A blockchain environment that mirrors mainnet behavior using free, valueless tokens — used for development, smart-contract testing, and end-to-end QA.

Testnets let developers deploy contracts and test interactions without risking real money. Ethereum has run several testnets over the years: Goerli (deprecated 2024), Sepolia (current primary), Holesky (validators-focused). Other chains have their own — Solana Devnet, Bitcoin Signet/Testnet3.

Testnet tokens are obtained from "faucets" — services that drip free tokens to addresses. Testnet activity has no economic meaning; balances aren't investments, and contracts deployed there don't affect mainnet value.

Why it matters

Testnets are how serious crypto projects work. A protocol that didn't run on testnet first usually has more bugs.

How CryptoRadar24 tracks it

CryptoRadar24 references testnet milestones when they precede major mainnet launches.

Related terms

FAQ

How do I get testnet tokens?

From a faucet — sites that send free testnet tokens on request. Some are rate-limited (1 token per address per day), some require captcha, some require holding mainnet ETH.
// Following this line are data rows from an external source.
(** * web-drumkit: trigger engine, beat scheduler and binding resolver

    A shallow embedding of the three stateful cores of the repository:

    - [Sampler]      the trigger engine of [src/audio/sampler.ts];
    - [Metronome]    the beat scheduler of [src/audio/metronome.ts];
    - [MidiSampler]  the binding resolver that lives inside the React
                     component [src/components/MidiSampler.tsx];

    and of the panel that drives the scheduler, [MetronomePanel]
    ([src/components/Metronome.tsx]).

    Module-level [let] variables of the TypeScript sources become fields of
    a [State] record that every function takes and returns.  Calls into
    Tone.js are recorded as a log of [Call]s, so that the order in which the
    audio backend is driven can be stated.  What the environment decides
    (does the browser unlock audio, does the sample set decode, what
    [Tone.immediate()] returns) is an explicit argument of the function that
    awaits it.

    Numbers: MIDI data (note numbers, controller numbers, values) are
    naturals [N]; counters and the beats-per-bar argument are integers [Z]
    (on which [Math.floor] and [Math.round] are the identity); gains, times
    and volumes are exact rationals [Q] standing for the doubles of the
    source. *)

From Stdlib Require Import ZArith NArith QArith Qminmax Lia Lqa.
From Stdlib Require Import Ascii String DecimalString DecimalN.
From stdpp Require Import gmap strings list fin_maps sorting.

Close Scope Q_scope.
Local Open Scope Z_scope.

(** ** The JavaScript values whose truthiness the sources test *)

Inductive JsValue :=
| JsUndefined
| JsBool (b : bool).

Definition truthy (v : JsValue) : bool :=
  match v with
  | JsUndefined => false
  | JsBool b => b
  end.

(** How a call ends: with a value, or by throwing (rejecting). *)
Inductive Completion (A : Type) :=
| Normal (a : A)
| Throw.
Arguments Normal {A} a.
Arguments Throw {A}.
Can I farm testnet airdrops?

Some projects reward testnet usage with mainnet airdrops. This drove massive testnet activity for Arbitrum, zkSync, etc. Sybil-detection has gotten stricter — naive farming usually fails.

Why are there multiple testnets?

Different testnets serve different purposes: validator-focused (Holesky), application development (Sepolia). Old testnets are deprecated as new ones launch.

What is a devnet?

An even more isolated environment, usually run by core developers for protocol-level changes. Less stable than testnet, faster iteration cycles.